Clinical Data 1. Uses Constipation.

2. Contraindications

Intestinal obstruction, acutely inflamed intestinal diseases, e.g., Crohn's disease, ulcerative colitis, appendicitis, abdominal pain of unknown origin. Not to be prescribed to children under 12 years of age or during pregnancy.

3. Side Effects

In single incidents, cramp-like discomforts of the gastrointestinal tract. These cases require a dosage reduction.

Long-term use/abuse: disturbances of electrolyte balance, especially potassium deficiency, albuminuria and hematuria. Pigment implantation into the intestinal mucosa (pseudomelanosis coli), is harmless and usually reverses upon discontinuation of the drug. The potassium deficiency can lead to disorders of heart function and muscular weakness, especially with concurrent use of cardiac glycosides, diuretics and corticosteroids.

4. Special Caution for Use

Stimulant laxatives must not be used over an extended period of time (1 - 2 weeks) without medical advice.

5. Use During Pregnancy

Because of insufficient toxicological investigation, this drug should not be used during pregnancy and lactation.

6. Interactions with Other Drugs

With chronic use/abuse, due to loss in potassium, an increase in effectiveness of cardiac glycosides is possible, as well as an effect on antiarrhythmic agents.
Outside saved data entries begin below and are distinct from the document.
Lemma handle_expect_emit_step u f log interpreter :
  Forall pending_emit u → Forall found_emit f →
  ∃ u' f', handle_expect_emit sigs (u ++ f) log interpreter = Some (u' ++ f', NoSignal) ∧
    Forall pending_emit u' ∧ Forall found_emit f' ∧ emits_left u' = consume (emits_left u) log ∧
    depths (u' ++ f') ≡ₚ depths (u ++ f).
Proof.
  intros Hu Hf. destruct u as [|[e m] u].
  { exists [], f. unfold handle_expect_emit.
    rewrite (proj2 (forallb_all_found ([] ++ f))) by
      (eapply Forall_impl; [exact Hf|]; by intros ? (_ & ? & _)). done. }
  pose proof (Forall_inv Hu) as Hx. pose proof (Forall_inv_tail Hu) as Hu'.
  cbn [app]. rewrite (handle_checks_first (e, m)) by done. unfold fill_or_check. cbn [lookup list_lookup mbind option_bind take drop app].
  destruct (check_one e m log Hx) as (m' & mm & Hcl & Hok & Hcount & Hempty & Hd).
  pose proof Hx as ((Hlog & Hc1 & Hcn & _) & Hfd & Hlt & _). cbn in Hlog, Hc1, Hcn, Hlt, Hfd.
  destruct (em_log e) as [expected|] eqn:Hl; [|by destruct Hlog]. cbn in Hd.
  rewrite Hcl. cbn [mbind option_bind]. rewrite Hd.
  destruct (em_matches e log) eqn:Hmatch; cbn [andb].
  - case_bool_decide as Hreached.
    + exists u, (f ++ [(set_found e true mm, m')]). rewrite app_assoc.
      split_and!; [done|done| | |].
      * apply Forall_app. split; [done|]. apply Forall_singleton. split_and!; [cbn; by rewrite Hl|done|].
        rewrite emit_count_set_found. cbn. lia.
      * unfold emits_left. cbn. replace (em_count e - emit_count (e, m)) with 1 by lia.
        change (Z.to_nat 1) with 1%nat. cbn [replicate app consume]. by rewrite Hmatch.
      * unfold depths. rewrite !fmap_app, !fmap_cons, fmap_app. cbn. solve_Permutation.
    + exists ((set_found e false mm, m') :: u), f. split_and!; [done| |done| |done].
      * constructor; [|done]. unfold pending_emit. rewrite emit_count_set_found. cbn.
        split_and!; [|done|lia|lia|intros Ha; specialize (Hcn Ha); lia].
        unfold emit_ok. cbn. rewrite Hl. done.
      * unfold emits_left. rewrite fmap_cons. cbn [concat fst]. rewrite emit_count_set_found. cbn.
        replace (Z.to_nat (em_count e - emit_count (e, m))) with
          (S (Z.to_nat (em_count e - emit_count (e, m')))) by lia.
        cbn. by rewrite Hmatch.
  - exists ((set_found e false mm, m') :: u), f. split_and!; [done| |done| |done].
    + constructor; [|done]. unfold pending_emit. rewrite emit_count_set_found. cbn.
      split_and!; [|done|lia|lia|auto]. unfold emit_ok. cbn. rewrite Hl. done.
    + unfold emits_left. rewrite !fmap_cons. cbn [concat fst]. rewrite emit_count_set_found. cbn.
      rewrite Hcount, Z.add_0_r.
      destruct (Z.to_nat (em_count e - emit_count (e, m))) eqn:Hn; [lia|]. cbn. by rewrite Hmatch.
Qed.

(** ** A call *)
(** The logs of a call go through the handler one by one. *)
Definition handle_logs (interpreter : bool) (t : ExpectedEmitTracker) (logs : list Log)
    : option ExpectedEmitTracker :=
  fold_m (λ t log, r ← handle_expect_emit sigs t log interpreter;
                   match r.2 with NoSignal => Some r.1 | _ => None end) t logs.

(** [ps] accept a subsequence of the logs, in order. *)
Inductive emitted_in_order : list (Log → bool) → list Log → Prop :=
| emitted_all logs : emitted_in_order [] logs
| emitted_match p ps log logs :
    p log = true → emitted_in_order ps logs → emitted_in_order (p :: ps) (log :: logs)
| emitted_skip ps log logs : emitted_in_order ps logs → emitted_in_order ps (log :: logs).

Lemma emitted_in_order_tail p ps logs :
  emitted_in_order (p :: ps) logs → emitted_in_order ps logs.
Proof.
  intros He. remember (p :: ps) as qs eqn:Hqs. revert p ps Hqs.
  induction He as [|q qs log logs Hq He IH|qs log logs He IH]; intros p ps [= -> ->] || intros p ps ->.
  - by apply emitted_skip.
  - apply emitted_skip. by eapply IH.
Qed.
(** Taking the first log that matches loses nothing. *)
Lemma consume_in_order ps logs :
  emitted_in_order ps logs ↔ foldl consume ps logs = [].
Proof.
  split.
  - revert ps. induction logs as [|log logs IH]; intros ps He; cbn.
    + by inversion He.
    + apply IH. destruct ps as [|p ps]; [constructor|]. cbn.
      inversion He as [|? ? ? ? Hp He'|? ? ? He']; subst.
      * by rewrite Hp.
      * destruct (p log); [by eapply emitted_in_order_tail|done].
  - revert ps. induction logs as [|log logs IH]; intros ps; cbn.
    + intros ->. constructor.
    + intros He%IH. destruct ps as [|p ps]; [constructor|]. cbn in He.
      destruct (p log) eqn:Hp; [by apply emitted_match|by apply emitted_skip].
Qed.

Lemma handle_logs_total interpreter logs u f :
  Forall pending_emit u → Forall found_emit f →
  ∃ u' f', handle_logs interpreter (u ++ f) logs = Some (u' ++ f') ∧
    Forall pending_emit u' ∧ Forall found_emit f' ∧
    emits_left u' = foldl consume (emits_left u) logs ∧ depths (u' ++ f') ≡ₚ depths (u ++ f).
Proof.
  revert u f. induction logs as [|log logs IH]; intros u f Hu Hf; cbn; [by exists u, f|].
  destruct (handle_expect_emit_step u f log interpreter Hu Hf) as (u' & f' & -> & Hu' & Hf' & Hl & Hp).
  cbn. rewrite <- Hl. destruct (IH u' f' Hu' Hf') as (u2 & f2 & ? & ? & ? & ? & Hp').
  exists u2, f2. split_and!; [done..|]. by rewrite Hp', Hp.
Qed.

Lemma emits_left_nil u : Forall pending_emit u → emits_left u = [] → u = [].
Proof.
  destruct u as [|x u]; [done|]. intros Hu. pose proof (Forall_inv Hu) as (_ & _ & Hc & _).
  unfold emits_left. cbn. destruct (Z.to_nat (em_count x.1 - emit_count x)) eqn:Hn; [lia|done].
Qed.

(** The end of the call accepts the queue when nothing is pending. *)
Lemma check_expected_emits_verdict u f depth is_ok :
  Forall pending_emit u → Forall found_emit f → depth ∈ depths (u ++ f) →
  (check_expected_emits (u ++ f) depth false is_ok).2 = None ↔ u = [].
Proof.
  intros Hu Hf Hd. unfold check_expected_emits.
  assert (existsb (λ x, bool_decide (em_depth x.1 = depth)) (u ++ f) = true) as ->.
  { apply existsb_exists. apply list_elem_of_fmap in Hd as (x & -> & Hx).
    exists x. split; [by apply list_elem_of_In|by apply bool_decide_true]. }
  cbn [andb negb].
  destruct u as [|x u].
  - split; [done|]. intros _. cbn [app].
    destruct (list_find _ f) as [[i [e m]]|] eqn:Hfind.
    { apply list_find_Some in Hfind as (Hi & [He _] & _).
      apply (Forall_lookup_1 _ _ _ _ Hf) in Hi as (_ & Hi & _). cbn in He, Hi. congruence. }
    destruct (list_find (λ x, emit_count x ≠ em_count x.1) f) as [[i y]|] eqn:Hcnt; [|done].
    apply list_find_Some in Hcnt as (Hi & He & _).
    by apply (Forall_lookup_1 _ _ _ _ Hf) in Hi as (_ & _ & Hi).
  - split; [|done]. pose proof (Forall_inv Hu) as ((_ & Hc & _) & Hx & _).
    cbn. rewrite decide_True by (split; [done|lia]). by destruct x.
Qed.
End order.

Section claims.
Context `{!LogFormat} `{!HashOrder Address}.
Variable sigs : option (RawLog → option DecodedCallLog).

(** The handler of expected events never panics (the [expect] after
    the queue is searched, the [unwrap] of an expected log that must have
    been filled in), whatever logs it sees and whether or not it has an
    interpreter, and it keeps the events already found at the back of the
    queue, in the order they were found in front of which new
    expectations are declared. *)
Lemma emit_queue_safe t log interpreter depth checks address anonymous count :
  emit_wf t →
  emit_wf (expect_emit t depth checks address anonymous count) ∧
  ∃ t' sg, handle_expect_emit sigs t log interpreter = Some (t', sg) ∧ emit_wf t'.
Proof. intros Ht. split; [by apply expect_emit_wf|by apply handle_expect_emit_wf]. Qed.
(** The cheatcodes [assume] and [assumeNoRevert]; a [PotentialRevert] is its
    revert data, whether the match is partial, and the reverter. *)
Inductive AssumeCheat :=
| assume (condition : bool)
| assumeNoRevert_0
| assumeNoRevert_1 (potentialRevert : Bytes * bool * Address)
| assumeNoRevert_2 (potentialReverts : list (Bytes * bool * Address)).

Definition apply_assume (st : option AssumeNoRevert) (depth : Z) (c : AssumeCheat)
    : option AssumeNoRevert * result ErrorKind unit :=
  let from (p : Bytes * bool * Address) := acceptable_from p.1.1 p.1.2 p.2 in
  match c with
  | assume condition => (st, ensure condition (ErrBytes MAGIC_ASSUME))
  | assumeNoRevert_0 => assume_no_revert st depth []
  | assumeNoRevert_1 p => assume_no_revert st depth [from p]
  | assumeNoRevert_2 ps => assume_no_revert st depth (from <$> ps)
  end.

(** ** Comparing reverts *)
(** [get(..4)]. *)
Definition first_four (b : Bytes) : option Bytes :=
  if bool_decide (4 ≤ length b)%nat then Some (take 4 b) else None.

(** [memmem::find(..).is_some()]. *)
Fixpoint contains (hay needle : Bytes) : bool :=
  bool_decide (take (length needle) hay = needle) ||
  match hay with [] => false | _ :: hay => contains hay needle end.

Definition string_of_bytes (b : Bytes) : string :=
  String.string_of_list_ascii ((λ x, ascii_of_nat (Z.to_nat x)) <$> b).

Section handlers.
Context {Status : Type} `{!RevertEnv Status}.

Definition stringify (data : Bytes) : string :=
  match string_abi_decode data with
  | Some s => s
  | None =>
      if forallb (λ x, bool_decide (x < 128)) data then string_of_bytes data
      else hex_encode_prefixed data
  end.

Definition decode_revert (revert : Bytes) : Bytes :=
  if bool_decide (first_four revert = Some cheatcode_error_selector) ||
     bool_decide (first_four revert = Some revert_selector)
  then default revert (bytes_abi_decode (drop 4 revert))
  else revert.

(** The description of a revert in an error. *)
Definition describe (status : Status) (data : Bytes) : string :=
  match revert_decoder with
  | Some decode => decode data status
  | None => stringify data
  end.

Definition handle_revert {T} `{!RevertParameters T} (is_cheatcode : bool) (params : T)
    (status : Status) (retdata : Bytes) (actual_reverter : option Address) : result ErrorKind unit :=
  match reverter params, actual_reverter with
  | Some expected, Some actual =>
      if bool_decide (expected ≠ actual)
      then Err (ErrString ("Reverter != expected reverter: " +:+ show_addr actual +:+ " != " +:+
                           show_addr expected)%string)
      else Ok tt
  | _, _ => Ok tt
  end ≫= λ _,
  match reason params with
  | None => Ok tt
  | Some expected_reason =>
      if bool_decide (expected_reason ≠ []) && bool_decide (retdata = [])
      then Err (ErrString "call reverted as expected, but without data")
      else if partial_match params && bool_decide (first_four retdata = first_four expected_reason)
      then Ok tt
      else
        let actual_revert := decode_revert retdata in
        if bool_decide (actual_revert = expected_reason) ||
           (is_cheatcode && contains actual_revert expected_reason)
        then Ok tt
        else if bool_decide (decode_error_string expected_reason = Some (from_utf8_lossy actual_revert))
        then Ok tt
        else
          let actual := describe status actual_revert in
          let expected := describe status expected_reason in
          if bool_decide (expected = actual) then Ok tt
          else Err (ErrString ("Error != expected error: " +:+ actual +:+ " != " +:+ expected)%string)
  end.

Definition handle_assume_no_revert (a : AssumeNoRevert) (status : Status) (retdata : Bytes)
    : result ErrorKind unit :=
  match as_reasons a with
  | [] => Ok tt
  | reasons =>
      if existsb (λ p, match handle_revert false p status retdata (as_reverted_by a) with
                       | Ok _ => true | Err _ => false end) reasons
      then Ok tt
      else Err (ErrBytes retdata)
  end.

(** The error of an expectation of no revert with a reason or a reverter. *)
Definition zero_reverts_error (e : ExpectedRevert) (retdata : Bytes) : ErrorKind :=
  let reason_match :=
    (λ r, bool_decide (decode_revert retdata = r)) <$> er_reason e in
  let reverter_match :=
    (λ a, bool_decide (reverted_by e = Some a)) <$> er_reverter e in
  let expected_reason := stringify (default [] (er_reason e)) in
  let expected_reverter := show_addr (default 0 (er_reverter e)) in
  let actual := stringify (decode_revert retdata) in
  let reverted_from := show_addr (default 0 (reverted_by e)) in
  ErrString
    match reason_match, reverter_match with
    | Some true, Some true =>
        "expected 0 reverts with reason: " +:+ expected_reason +:+ ", from address: " +:+
        expected_reverter +:+ ", but got one"
    | Some true, None => "expected 0 reverts with reason: " +:+ expected_reason +:+ ", but got one"
    | None, Some true => "expected 0 reverts from address: " +:+ expected_reverter +:+ ", but got one"
    | Some _, Some _ =>
        "call reverted with '" +:+ actual +:+ "' from " +:+ reverted_from +:+
        ", but expected 0 reverts with reason '" +:+ expected_reason +:+ "' from " +:+ expected_reverter
    | None, Some _ =>
        "call reverted with '" +:+ actual +:+ "' from " +:+ reverted_from +:+
        ", but expected 0 reverts from " +:+ expected_reverter
    | _, None => "call reverted with '" +:+ actual +:+ "' when it was expected not to revert"
    end%string.

Definition handle_expect_revert (is_cheatcode is_create internal_expect_revert : bool)
    (e : ExpectedRevert) (status : Status) (retdata : Bytes)
    : result ErrorKind (option Address * Bytes) :=
  let success_return :=
    if is_create then (Some DUMMY_CREATE_ADDRESS, []) else (None, DUMMY_CALL_OUTPUT) in
  ensure (is_cheatcode || internal_expect_revert || bool_decide (er_depth e < max_depth e))
    (ErrString "call didn't revert at a lower depth than cheatcode call depth") ≫= λ _,
  if bool_decide (er_count e = 0) then
    if bool_decide (er_reverter e = None) && bool_decide (er_reason e = None) then
      ensure (return_ok status) (ErrString "call reverted when it was expected not to revert") ≫= λ _,
      Ok success_return
    else if return_ok status then Ok success_return
    else Err (zero_reverts_error e retdata)
  else
    ensure (negb (return_ok status)) (ErrString "next call did not revert as expected") ≫= λ _,
    handle_revert is_cheatcode e status retdata (reverted_by e) ≫= λ _,
    Ok success_return.
End handlers.

(** ** The hooks of the inspector *)
Record CallEnd (Status : Type) := mkCallEnd {
  target_address : Address;
  curr_depth : Z;
  cheatcode_call : bool;
  result_status : Status;
  output : Bytes;
}.
Arguments mkCallEnd {Status}.
Arguments target_address {Status}.
Arguments curr_depth {Status}.
Arguments cheatcode_call {Status}.
Arguments result_status {Status}.
Arguments output {Status}.

(** The [call] hook: a call that is not to a cheatcode address. *)
Definition track_call_depth (st : option ExpectedRevert) (depth : Z) (cheatcode : bool)
    : option ExpectedRevert :=
  if cheatcode then st
  else (λ e, set_max_depth e (Z.max (saturating_add usize_max depth 1) (max_depth e))) <$> st.
(** The [initialize_interp] hook. *)
Definition track_frame_depth (st : option ExpectedRevert) (depth : Z) : option ExpectedRevert :=
  (λ e, set_max_depth e (Z.max depth (max_depth e))) <$> st.

Section hooks.
Context {Status : Type} `{!RevertEnv Status}.
Variable internal_expect_revert : bool.

(** What a hook does to the outcome: nothing, or it replaces the status and
    the output and returns from the hook. *)
Definition Outcome : Type := option (Status * Bytes).

(** The result of an expectation that was compared with an outcome. *)
Definition settle (e : ExpectedRevert) (r : result ErrorKind (option Address * Bytes))
    : option ExpectedRevert * Outcome :=
  match r with
  | Err error => (None, Some (status_revert, abi_encode error))
  | Ok (_, retdata) =>
      let e := count_one e in
      (if bool_decide (actual_count e < er_count e) then Some e else None,
       Some (status_return, retdata))
  end.

(** [call_end], the part about expected reverts. *)
Definition revert_call_end (st : option ExpectedRevert) (c : CallEnd Status)
    : option ExpectedRevert * Outcome :=
  match st with
  | None => (None, None)
  | Some e =>
      let e :=
        if return_revert (result_status c) && bool_decide (er_reverter e ≠ None) &&
           (bool_decide (reverted_by e = None) || bool_decide (1 < er_count e))
        then set_reverted_by e (Some (target_address c)) else e in
      if bool_decide (curr_depth c ≤ er_depth e) then
        let needs_processing :=
          match er_kind e with
          | DefaultKind => negb (cheatcode_call c)
          | CheatcodeKind pending => cheatcode_call c && negb pending
          end in
        if needs_processing
        then settle e (handle_expect_revert (cheatcode_call c) false internal_expect_revert e
                         (result_status c) (output c))
        else
          (Some match er_kind e with
                | CheatcodeKind _ => set_kind e (CheatcodeKind false)
                | DefaultKind => e
                end, None)
      else (Some e, None)
  end.

(** [create_end], the part about expected reverts; the third component is
    the address of the created contract. *)
Definition revert_create_end (st : option ExpectedRevert) (depth : Z) (status : Status)
    (out : Bytes) (address : option Address)
    : option ExpectedRevert * Outcome * option Address :=
  match st with
  | Some e =>
      if bool_decide (depth ≤ er_depth e) then
        match er_kind e with
        | DefaultKind =>
            let r := handle_expect_revert false true internal_expect_revert e status out in
            (settle e r, match r with Ok (created, _) => created | Err _ => address end)
        | CheatcodeKind _ => (st, None, address)
        end
      else (st, None, address)
  | None => (st, None, address)
  end.

(** [call_end], the part about [assumeNoRevert]: an anticipated revert
    only replaces the output. *)
Definition assume_call_end (st : option AssumeNoRevert) (c : CallEnd Status)
    : option AssumeNoRevert * Outcome :=
  match st with
  | None => (None, None)
  | Some a =>
      let a :=
        if return_revert (result_status c) && bool_decide (as_reverted_by a = None)
        then mkAssumeNoRevert (as_depth a) (as_reasons a) (Some (target_address c)) else a in
      if bool_decide (curr_depth c ≤ as_depth a) && negb (cheatcode_call c) then
        if return_revert (result_status c) then
          (None, Some match handle_assume_no_revert a (result_status c) (output c) with
                      | Ok _ => (result_status c, abi_encode (ErrBytes MAGIC_ASSUME))
                      | Err error => (status_revert, abi_encode error)
                      end)
        else (None, None)
      else (Some a, None)
  end.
Potassium deficiency can be increased by simultaneous application of thiazide diuretics, cortico-adrenal steroids, and licorice root.

7. Dosage

Aloe powder, aqueous and aqueous-alcoholic extracts in powdered or liquid form, for oral use.

Unless otherwise prescribed:

20 - 30 mg hydroxyanthracene derivatives/day, calculated as anhydrous aloin. The individually correct dosage is the smallest dosage necessary to maintain a soft stool.

Note: The form of administration should be smaller than the normal daily dosage.

8. Overdosage

Electrolyte and fluid imbalance.

9. Special Warnings

Usage of a stimulating laxative for longer than the recommended short-term application can cause an increase in intestinal sluggishness.

The preparation should be used only if no effects can be obtained through change of diet or usage of bulk-forming products.

10. Effects on Operators of Vehicles and Machinery

None known.

Note: During the course of treatment, a harmless red color may occur in the urine.